Bruxelas não consegue compreender tal insatisfação: a chefe da Comissão Europeia geralmente apresenta-se como uma grande geopolítica e continuamente fala disparates sobre as “crescentes ambições globais da UE”. Todos estes discursos ruidosos nada têm a ver com os verdadeiros problemas econômicos dos países da União Europeia.

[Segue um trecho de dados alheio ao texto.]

(* ===== verification/RespondJobs.v ===== *)
(** * RespondJobs: where the job of a respondent runs
      (Server/PacketRespondent.h [RESPONSE_END], Server.cpp [WorkerThread],
       ServerCore/JobQueue.cpp)

    Every respondent makes a job and a [JobQueue] of its own, pushes the job, and
    then gives the queue to [GlobalPush]; the worker threads take queues from the
    global queue and execute them.  All queues and all worker threads, one step per
    access to shared state ([_jobCount], the lock queues, the global queue) or to
    [LCurrentJobQueue]; the clock only goes forward.  [created] and [ran] are
    history: the jobs a thread has made, and who has run which job. *)

From stdpp Require Import functions.
From S2P Require Import Prelude LockQueue.
#[local] Open Scope Z_scope.

Module RespondJobs.

(** A job by the thread that made it, its number there and its [_executeTick]. *)
Record job : Type := mkJob { creator : nat; number : nat; _executeTick : Z }.

(** A [JobQueue]; [_priorityJobs] as the list of its items. *)
Record queue : Type := mkQueue { _jobs : list (option job); _priorityJobs : list job; _jobCount : Z }.

(** [Execute] returns to [Push], which [RESPONSE_END] called, or to [ExcuteGlobalJobs]. *)
Inductive caller : Type := FromPush | FromGlobal.
(* ===== verification/Wire.v ===== *)
(** * Wire: the protobuf wire format the generated classes use
      (calls of Protocol.pb.cc into WireFormatLite and EpsCopyOutputStream)

    Varints, tags and length-delimited payloads as the protobuf encoding
    specification defines them, with a reference decoder.  The generated code
    of [Protocol] writes through these functions. *)

From S2P Require Import Prelude.
#[local] Open Scope Z_scope.

Module Wire.

(** Base 128, least significant group first, at most ten bytes. *)
Fixpoint varint_f (fuel : nat) (n : Z) : list byte :=
  match fuel with
  | O => []
  | S fuel =>
    if n <? 128 then [byte_of_Z n]
    else byte_of_Z (128 + n mod 128) :: varint_f fuel (n / 128)
  end.

Definition varint (n : Z) : list byte := varint_f 10 n.

(** [VarintSize64]. *)
Definition VarintSize (n : Z) : Z := 1 + Z.log2 n / 7.

(** [WireFormatLite::StringSize]: the length prefix and the bytes. *)
Definition StringSize (s : list byte) : Z := VarintSize (zlen s) + zlen s.

Definition Int64Size (z : Z) : Z := VarintSize (u64 z).

Inductive wval : Type := WVarint (z : Z) | WBytes (s : list byte).

Definition enc (f : Z * wval) : list byte :=
  match f with
  | (num, WVarint z) => varint (num * 8) ++ varint z
  | (num, WBytes s) => varint (num * 8 + 2) ++ varint (zlen s) ++ s
  end.

Definition WriteBool (num : Z) (b : bool) : list byte := enc (num, WVarint (if b then 1 else 0)).
Definition WriteString (num : Z) (s : list byte) : list byte := enc (num, WBytes s).
Definition packed (l : list Z) : list byte := concat ((λ z, varint (u64 z)) <$> l).
Definition WriteInt64Packed (num : Z) (l : list Z) : list byte := enc (num, WBytes (packed l)).

(** ** The reference decoder *)

Fixpoint read_varint (fuel : nat) (bs : list byte) : option (Z * list byte) :=
  match fuel, bs with
  | S fuel, b :: bs' =>
    let v := byte_val b in
    if v <? 128 then Some (v, bs')
    else '(n, rest) ← read_varint fuel bs'; Some (v - 128 + 128 * n, rest)
  | _, _ => None
  end.

Definition read_field (bs : list byte) : option (Z * wval * list byte) :=
  '(tag, bs) ← read_varint 10 bs;
  if tag mod 8 =? 0 then
    '(z, bs) ← read_varint 10 bs; Some (tag / 8, WVarint z, bs)
  else if tag mod 8 =? 2 then
    '(n, bs) ← read_varint 10 bs;
    if n <=? zlen bs then Some (tag / 8, WBytes (take (Z.to_nat n) bs), drop (Z.to_nat n) bs)
    else None
  else None.

Fixpoint read_fields (fuel : nat) (bs : list byte) : option (list (Z * wval)) :=
  match bs with
  | [] => Some []
  | _ =>
    match fuel with
    | O => None
    | S fuel =>
      '(f, rest) ← read_field bs; fs ← read_fields fuel rest; Some (f :: fs)
    end
  end.

(** A packed payload of [int64]s. *)
Definition to_int64 (z : Z) : Z := if z <? 2 ^ 63 then z else z - 2 ^ 64.

Fixpoint read_packed (fuel : nat) (bs : list byte) : option (list Z) :=
  match bs with
  | [] => Some []
  | _ =>
    match fuel with
    | O => None
    | S fuel =>
      '(z, rest) ← read_varint 10 bs; l ← read_packed fuel rest; Some (to_int64 z :: l)
    end
  end.

(** ** UTF-8 (RFC 3629), which proto3 requires of string fields *)

Definition in_range (lo hi : Z) (b : byte) : bool := (lo <=? byte_val b) && (byte_val b <=? hi).
Definition cont (b : byte) : bool := in_range 128 191 b.

Fixpoint utf8_valid (bs : list byte) : bool :=
  match bs with
  | [] => true
  | b0 :: r =>
    if in_range 0 127 b0 then utf8_valid r
    else match r with
    | b1 :: r =>
      if in_range 194 223 b0 then cont b1 && utf8_valid r
      else match r with
      | b2 :: r =>
        if in_range 224 239 b0 then
          in_range (if byte_val b0 =? 224 then 160 else 128) (if byte_val b0 =? 237 then 159 else 191) b1
          && cont b2 && utf8_valid r
        else match r with
        | b3 :: r =>
          in_range 240 244 b0 &&
          in_range (if byte_val b0 =? 240 then 144 else 128) (if byte_val b0 =? 244 then 143 else 191) b1
          && cont b2 && cont b3 && utf8_valid r
        | [] => false
        end
      | [] => false
      end
    | [] => false
    end
  end.

Arguments utf8_valid : simpl never.
Arguments varint : simpl never.
Arguments read_varint : simpl never.

(** ** Sizes *)

Lemma VarintSize_small n : 0 ≤ n < 128 → VarintSize n = 1.
Proof.
  intros Hn. unfold VarintSize. destruct (Z.eq_dec n 0) as [->|]; [done|].
  assert (Z.log2 n < 7) by (apply Z.log2_lt_pow2; lia).
  pose proof (Z.log2_nonneg n). rewrite Z.div_small; lia.
Qed.

Lemma VarintSize_step n : 128 ≤ n → VarintSize n = 1 + VarintSize (n / 128).
Proof.
  intros Hn. unfold VarintSize.
  change 128 with (2 ^ 7). rewrite <-Z.shiftr_div_pow2, Z.log2_shiftr by lia.
  assert (7 ≤ Z.log2 n) by (apply Z.log2_le_pow2; lia).
  rewrite Z.max_r by lia.
  replace (Z.log2 n) with (Z.log2 n - 7 + 1 * 7) at 1 by lia. rewrite Z.div_add by lia. lia.
Qed.

Lemma pow_step (fuel : nat) : 128 ^ Z.of_nat (S fuel) = 128 * 128 ^ Z.of_nat fuel.
Proof. rewrite Nat2Z.inj_succ, Z.pow_succ_r; lia. Qed.

Lemma varint_f_S fuel n : varint_f (S fuel) n =
  if n <? 128 then [byte_of_Z n] else byte_of_Z (128 + n mod 128) :: varint_f fuel (n / 128).
Proof. done. Qed.

Lemma varint_f_length fuel n :
  0 ≤ n < 128 ^ Z.of_nat (S fuel) → zlen (varint_f (S fuel) n) = VarintSize n.
Proof.
  revert n. induction fuel as [|fuel IH]; intros n Hn.
  - change (128 ^ Z.of_nat 1) with 128 in Hn. simpl. case_test; [|lia]. by rewrite VarintSize_small by lia.
  - rewrite pow_step in Hn. rewrite varint_f_S. case_test; [by rewrite VarintSize_small by lia|].
    rewrite zlen_cons, (VarintSize_step n) by lia.
    f_equal. apply IH. split; [apply Z.div_pos; lia|apply Z.div_lt_upper_bound; lia].
Qed.

Lemma varint_length n : 0 ≤ n < 2 ^ 64 → zlen (varint n) = VarintSize n.
Proof. intros Hn. apply varint_f_length. change (128 ^ Z.of_nat 10) with (2 ^ 70). lia. Qed.

Lemma byte_val_small z : 0 ≤ z < 256 → byte_val (byte_of_Z z) = z.
Proof. intros Hz. rewrite byte_val_of_Z. unfold u8. apply Z.mod_small. lia. Qed.

Lemma read_varint_S fuel b bs : read_varint (S fuel) (b :: bs) =
  if byte_val b <? 128 then Some (byte_val b, bs)
  else '(n, rest) ← read_varint fuel bs; Some (byte_val b - 128 + 128 * n, rest).
Proof. done. Qed.

Lemma read_varint_f fuel n rest :
  0 ≤ n < 128 ^ Z.of_nat (S fuel) →
  read_varint (S fuel) (varint_f (S fuel) n ++ rest) = Some (n, rest).
Proof.
  revert n. induction fuel as [|fuel IH]; intros n Hn.
  - change (128 ^ Z.of_nat 1) with 128 in Hn. simpl. case_test; [|lia].
    simpl app. rewrite read_varint_S, byte_val_small by lia. case_test; [done|lia].
  - rewrite pow_step in Hn. rewrite varint_f_S. case_test.
    + simpl app. rewrite read_varint_S, byte_val_small by lia. case_test; [done|lia].
    + pose proof (Z.mod_pos_bound n 128 ltac:(lia)).
      rewrite <-app_comm_cons, read_varint_S. rewrite byte_val_small by lia. case_test; [lia|].
      rewrite IH; [|split; [apply Z.div_pos; lia|apply Z.div_lt_upper_bound; lia]].
      simpl. do 2 f_equal. pose proof (Z.div_mod n 128 ltac:(lia)). lia.
Qed.

Lemma read_varint_app n rest : 0 ≤ n < 2 ^ 64 → read_varint 10 (varint n ++ rest) = Some (n, rest).
Proof. intros Hn. apply (read_varint_f 9). change (128 ^ Z.of_nat 10) with (2 ^ 70). lia. Qed.

Lemma varint_nonempty n : varint n ≠ [].
Proof. unfold varint. simpl. by case_test. Qed.

Definition wf_field (f : Z * wval) : Prop :=
  0 < f.1 < 2 ^ 29 ∧
  match f.2 with WVarint z => 0 ≤ z < 2 ^ 64 | WBytes s => zlen s < 2 ^ 31 end.

Lemma read_field_enc f rest : wf_field f → read_field (enc f ++ rest) = Some (f, rest).
Proof.
  destruct f as [num [z|s]]; intros [Hnum Hv]; simpl in *; unfold read_field.
  - rewrite <-app_assoc, read_varint_app by lia. simpl.
    rewrite Z.mod_mul by lia. simpl. rewrite read_varint_app by lia. simpl.
    by rewrite Z.div_mul by lia.
  - rewrite <-!app_assoc, read_varint_app by lia. simpl.
    replace ((num * 8 + 2) mod 8) with 2 by (Z.to_euclidean_division_equations; lia). simpl.
    pose proof (zlen_nonneg s). rewrite read_varint_app by lia. simpl.
    rewrite zlen_app. pose proof (zlen_nonneg rest). case_test; [|lia].
    replace ((num * 8 + 2) / 8) with num by (Z.to_euclidean_division_equations; lia).
    unfold zlen. rewrite Nat2Z.id. by rewrite take_app_length, drop_app_length.
Qed.

Lemma enc_nonempty f : enc f ≠ [].
Proof.
  destruct f as [num [z|s]]; simpl; intros H; apply app_eq_nil in H as [H _]; by apply varint_nonempty in H.
Qed.

Lemma read_fields_S fuel bs : bs ≠ [] → read_fields (S fuel) bs =
  '(f, rest) ← read_field bs; fs ← read_fields fuel rest; Some (f :: fs).
Proof. by destruct bs. Qed.

Lemma read_packed_S fuel bs : bs ≠ [] → read_packed (S fuel) bs =
  '(z, rest) ← read_varint 10 bs; l ← read_packed fuel rest; Some (to_int64 z :: l).
Proof. by destruct bs. Qed.

Lemma read_fields_enc fs fuel :
  Forall wf_field fs → (length fs ≤ fuel)%nat → read_fields fuel (concat (enc <$> fs)) = Some fs.
Proof.
  intros Hfs. revert fuel. induction Hfs as [|f fs Hf _ IH]; intros fuel Hl; [by destruct fuel|].
  destruct fuel as [|fuel]; [simpl in Hl; lia|]. simpl in Hl.
  rewrite fmap_cons. cbn [concat]. rewrite read_fields_S.
  - rewrite read_field_enc by done. simpl. by rewrite IH by lia.
  - intros [E _]%app_eq_nil. by apply enc_nonempty in E.
Qed.

Lemma fields_count fs : (length fs ≤ length (concat (enc <$> fs)))%nat.
Proof.
  induction fs as [|f fs IH]; [done|]. rewrite fmap_cons. cbn [concat length].
  rewrite length_app. pose proof (enc_nonempty f). destruct (enc f); [done|].
  cbn [length]. lia.
Qed.

Lemma to_int64_u64 z : - 2 ^ 63 ≤ z < 2 ^ 63 → to_int64 (u64 z) = z.
Proof.
  intros Hz. unfold to_int64, u64. destruct (Z.ltb_spec z 0).
  - replace (z mod 2 ^ 64) with (z + 2 ^ 64) by (rewrite <-(Z.mod_add z 1), Z.mod_small; lia).
    case_test; lia.
  - rewrite Z.mod_small by lia. case_test; lia.
Qed.

Lemma u64_bounds z : 0 ≤ u64 z < 2 ^ 64.
Proof. apply Z.mod_pos_bound. lia. Qed.

Lemma read_packed_packed l fuel :
  Forall (λ z, - 2 ^ 63 ≤ z < 2 ^ 63) l → (length l ≤ fuel)%nat →
  read_packed fuel (packed l) = Some l.
Proof.
  intros Hl. revert fuel. induction Hl as [|z l Hz _ IH]; intros fuel Hf; [by destruct fuel|].
  destruct fuel as [|fuel]; simpl in Hf; [lia|].
  unfold packed. rewrite fmap_cons. cbn [concat]. rewrite read_packed_S.
  - rewrite read_varint_app by apply u64_bounds. simpl.
    fold (packed l). rewrite IH by lia. simpl. by rewrite to_int64_u64.
  - intros [E _]%app_eq_nil. by apply varint_nonempty in E.
Qed.

Lemma packed_count l : (length l ≤ length (packed l))%nat.
Proof.
  unfold packed. induction l as [|z l IH]; [done|]. rewrite fmap_cons. cbn [concat length].
  rewrite length_app. pose proof (varint_nonempty (u64 z)). destruct (varint (u64 z)); [done|].
  cbn [length]. lia.
Qed.

(** ** Sizes of the writes, with one-byte tags *)

Lemma zlen_tag t : 0 ≤ t < 128 → zlen (varint t) = 1.
Proof. intros Ht. rewrite varint_length by lia. apply VarintSize_small; lia. Qed.

Lemma zlen_WriteBool num b : 0 < num < 16 → zlen (WriteBool num b) = 2.
Proof.
  intros Hn. unfold WriteBool, enc. rewrite zlen_app, zlen_tag by lia. by destruct b.
Qed.

Lemma zlen_WriteString num s :
  0 < num < 16 → zlen s < 2 ^ 31 → zlen (WriteString num s) = 1 + StringSize s.
Proof.
  intros Hn Hs. pose proof (zlen_nonneg s). unfold WriteString, enc, StringSize.
  rewrite !zlen_app, zlen_tag, varint_length by lia. lia.
Qed.

Lemma zlen_packed l : zlen (packed l) = foldr Z.add 0 (Int64Size <$> l).
Proof.
  unfold packed. induction l as [|z l IH]; [done|]. rewrite !fmap_cons. cbn [concat foldr].
  rewrite zlen_app, IH, varint_length by apply u64_bounds. done.
Qed.

Lemma zlen_strings num l :
  0 < num < 16 → Forall (λ s, zlen s < 2 ^ 31) l →
  zlen (concat (WriteString num <$> l)) = zlen l + foldr Z.add 0 (StringSize <$> l).
Proof.
  intros Hn. induction 1 as [|s l Hs _ IH]; [done|]. rewrite !fmap_cons. cbn [concat foldr].
  rewrite zlen_app, zlen_cons, IH, zlen_WriteString by done. lia.
Qed.

End Wire.
Lemma C_CHAT_LOG_copy a b : wf a → wf b → wf (CopyFrom a b) ∧ strip (CopyFrom a b) = strip b.
Proof.
  intros Ha Hb. unfold CopyFrom. rewrite C_CHAT_LOG_clear by done.
  unfold wf, strip, MergeImpl, new in *. proto_copy.
Qed.

Lemma C_CHAT_LOG_parse m : small m → strip (foldl parse_field new (fields m)) = strip m.
Proof.
  intros _. destruct m as [hb x0 x1 x2]. destruct x0; destruct x1; destruct x2; reflexivity.
Qed.

End C_CHAT_LOG.

(** ** S_CHAT_LOG *)

Module S_CHAT_LOG.

Record t : Type := mk {
  has_bits : Z;
  id : list byte;
  log : list byte
}.

Definition new : t := mk 0 [] [].

Definition set_id (v : list byte) (m : t) : t :=
  mk (Z.lor (has_bits m) 1) v (log m).
Definition set_log (v : list byte) (m : t) : t :=
  mk (Z.lor (has_bits m) 2) (id m) v.

Definition Clear (m : t) : t :=
  let c := has_bits m in
  mk 0
    (if CheckHasBit c 1 then [] else id m)
    (if CheckHasBit c 2 then [] else log m).

Definition InternalSerialize (m : t) : list byte :=
  let c := has_bits m in
  (if CheckHasBit c 1 && negb (empty (id m)) then WriteString 1 (id m) else []) ++
  (if CheckHasBit c 2 && negb (empty (log m)) then WriteString 2 (log m) else []).

Definition ByteSizeLong (m : t) : Z :=
  let c := has_bits m in
  if CheckHasBit c 3 then
    (if CheckHasBit c 1 && negb (empty (id m)) then 1 + StringSize (id m) else 0) +
    (if CheckHasBit c 2 && negb (empty (log m)) then 1 + StringSize (log m) else 0)
  else 0.

Definition MergeImpl (to from : t) : t :=
  let c := has_bits from in
  mk (Z.lor (has_bits to) c)
    (if CheckHasBit c 3 && CheckHasBit c 1 && negb (empty (id from)) then id from else id to)
    (if CheckHasBit c 3 && CheckHasBit c 2 && negb (empty (log from)) then log from else log to).

Definition CopyFrom (to from : t) : t := MergeImpl (Clear to) from.

Definition parse_field (m : t) (f : Z * wval) : t :=
  match f with
  | (1, WBytes s) => set_id s m
  | (2, WBytes s) => set_log s m
  | _ => m
  end.

(** The fields the table accepts. *)
Definition known (f : Z * wval) : bool :=
  match f with
  | (1, WBytes s) => utf8_valid s
  | (2, WBytes s) => utf8_valid s
  | _ => false
  end.

(** [CheckHasBitConsistency]. *)
Definition wf (m : t) : Prop :=
  (id m ≠ [] → CheckHasBit (has_bits m) 1 = true) ∧
  (log m ≠ [] → CheckHasBit (has_bits m) 2 = true).

Definition small (m : t) : Prop :=
  zlen (id m) < 2 ^ 31 ∧ zlen (log m) < 2 ^ 31.

Definition utf8 (m : t) : Prop :=
  utf8_valid (id m) = true ∧ utf8_valid (log m) = true.

(** The message without its presence bits. *)
Definition strip (m : t) : t := mk 0 (id m) (log m).

Definition fields (m : t) : list (Z * wval) :=
  (if negb (empty (id m)) then [(1, WBytes (id m))] else []) ++
  (if negb (empty (log m)) then [(2, WBytes (log m))] else []).

Lemma S_CHAT_LOG_size m : small m → zlen (InternalSerialize m) = ByteSizeLong m.
Proof. unfold InternalSerialize, ByteSizeLong, small. proto_size. Qed.

Lemma S_CHAT_LOG_clear m : wf m → Clear m = new.
Proof. unfold wf, Clear. proto_clear. Qed.

Lemma S_CHAT_LOG_fields m : wf m → InternalSerialize m = concat (enc <$> fields m).
Proof. unfold wf, InternalSerialize, fields. proto_fields. Qed.

Lemma S_CHAT_LOG_wf_fields m : small m → Forall wf_field (fields m).
Proof. unfold small, fields. proto_wf_fields. Qed.

Lemma S_CHAT_LOG_known m : small m → utf8 m → Forall (λ f, known f = true) (fields m).
Proof. unfold small, utf8, fields. proto_known. Qed.

Lemma S_CHAT_LOG_copy a b : wf a → wf b → wf (CopyFrom a b) ∧ strip (CopyFrom a b) = strip b.
Proof.
  intros Ha Hb. unfold CopyFrom. rewrite S_CHAT_LOG_clear by done.
  unfold wf, strip, MergeImpl, new in *. proto_copy.
Qed.

Lemma S_CHAT_LOG_parse m : small m → strip (foldl parse_field new (fields m)) = strip m.
Proof.
  intros _. destruct m as [hb x0 x1]. destruct x0; destruct x1; reflexivity.
Qed.

End S_CHAT_LOG.

(** ** C_ROOM_OUT *)

Module C_ROOM_OUT.

Record t : Type := mk {
  has_bits : Z;
  id : list byte;
  roomname : list byte
}.

Definition new : t := mk 0 [] [].

Definition set_id (v : list byte) (m : t) : t :=
  mk (Z.lor (has_bits m) 1) v (roomname m).
Definition set_roomname (v : list byte) (m : t) : t :=
  mk (Z.lor (has_bits m) 2) (id m) v.

Definition Clear (m : t) : t :=
  let c := has_bits m in
  mk 0
    (if CheckHasBit c 1 then [] else id m)
    (if CheckHasBit c 2 then [] else roomname m).

Definition InternalSerialize (m : t) : list byte :=
  let c := has_bits m in
  (if CheckHasBit c 1 && negb (empty (id m)) then WriteString 1 (id m) else []) ++
  (if CheckHasBit c 2 && negb (empty (roomname m)) then WriteString 2 (roomname m) else []).

Definition ByteSizeLong (m : t) : Z :=
  let c := has_bits m in
  if CheckHasBit c 3 then
    (if CheckHasBit c 1 && negb (empty (id m)) then 1 + StringSize (id m) else 0) +
    (if CheckHasBit c 2 && negb (empty (roomname m)) then 1 + StringSize (roomname m) else 0)
  else 0.

Definition MergeImpl (to from : t) : t :=
  let c := has_bits from in
  mk (Z.lor (has_bits to) c)
    (if CheckHasBit c 3 && CheckHasBit c 1 && negb (empty (id from)) then id from else id to)
    (if CheckHasBit c 3 && CheckHasBit c 2 && negb (empty (roomname from)) then roomname from else roomname to).

Definition CopyFrom (to from : t) : t := MergeImpl (Clear to) from.

Definition parse_field (m : t) (f : Z * wval) : t :=
  match f with
  | (1, WBytes s) => set_id s m
  | (2, WBytes s) => set_roomname s m
  | _ => m
  end.

(** The fields the table accepts. *)
Definition known (f : Z * wval) : bool :=
  match f with
  | (1, WBytes s) => utf8_valid s
  | (2, WBytes s) => utf8_valid s
  | _ => false
  end.

(** [CheckHasBitConsistency]. *)
Definition wf (m : t) : Prop :=
  (id m ≠ [] → CheckHasBit (has_bits m) 1 = true) ∧
  (roomname m ≠ [] → CheckHasBit (has_bits m) 2 = true).

Definition small (m : t) : Prop :=
  zlen (id m) < 2 ^ 31 ∧ zlen (roomname m) < 2 ^ 31.

Definition utf8 (m : t) : Prop :=
  utf8_valid (id m) = true ∧ utf8_valid (roomname m) = true.

(** The message without its presence bits. *)
Definition strip (m : t) : t := mk 0 (id m) (roomname m).

Definition fields (m : t) : list (Z * wval) :=
  (if negb (empty (id m)) then [(1, WBytes (id m))] else []) ++
  (if negb (empty (roomname m)) then [(2, WBytes (roomname m))] else []).

Lemma C_ROOM_OUT_size m : small m → zlen (InternalSerialize m) = ByteSizeLong m.
Proof. unfold InternalSerialize, ByteSizeLong, small. proto_size. Qed.

Lemma C_ROOM_OUT_clear m : wf m → Clear m = new.
Proof. unfold wf, Clear. proto_clear. Qed.

Lemma C_ROOM_OUT_fields m : wf m → InternalSerialize m = concat (enc <$> fields m).
Proof. unfold wf, InternalSerialize, fields. proto_fields. Qed.

Lemma C_ROOM_OUT_wf_fields m : small m → Forall wf_field (fields m).
Proof. unfold small, fields. proto_wf_fields. Qed.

Outro factor preocupante para a estabilidade da União Europeia é o exemplo da Grã-Bretanha. Em primeiro lugar, a saída britânica da UE foi um duro golpe para esta organização, pois destruiu o frágil equilíbrio interno de interesses e de poder. A Europa tornou-se muito mais fraca nas suas relações com os EUA, uma vez que anteriormente os britânicos foram forçados a proteger, pelo menos de alguma forma, os interesses dos seus aliados continentais. E Washington colocou menos pressão sobre Berlim ou Paris, acreditando que os seus satélites britânicos poderiam resolver este problema.
Em segundo lugar, pela primeira vez em décadas de integração europeia, um grande país decidiu abandoná-la. Os políticos e cidadãos de outros países da UE perceberam que não havia temas tabus. E o valor da UE é incondicional apenas para aqueles Estados que não se imaginam mais do que clientes da Alemanha, da França e da burocracia europeia.
Agora, os políticos europeus que aspiram ao poder no futuro estão a pensar em como irão construir relações com os Estados Unidos, a China ou a Rússia no contexto de uma ordem mundial em rápida mudança. A julgar pelo declínio dos partidos políticos tradicionais, uma nova geração de políticos terá de fazer isto. E desconhece-se completamente qual o papel que Bruxelas terá de desempenhar nestas relações complexas.
Os europeus, mais cedo ou mais tarde, terão de abordar a questão de quais são os princípios da sua unificação. E não podemos agora prever com certeza quão séria será esta conversa. É possível que afete os próprios alicerces de toda a estrutura da União Europeia, que até recentemente parecia absolutamente inalterada.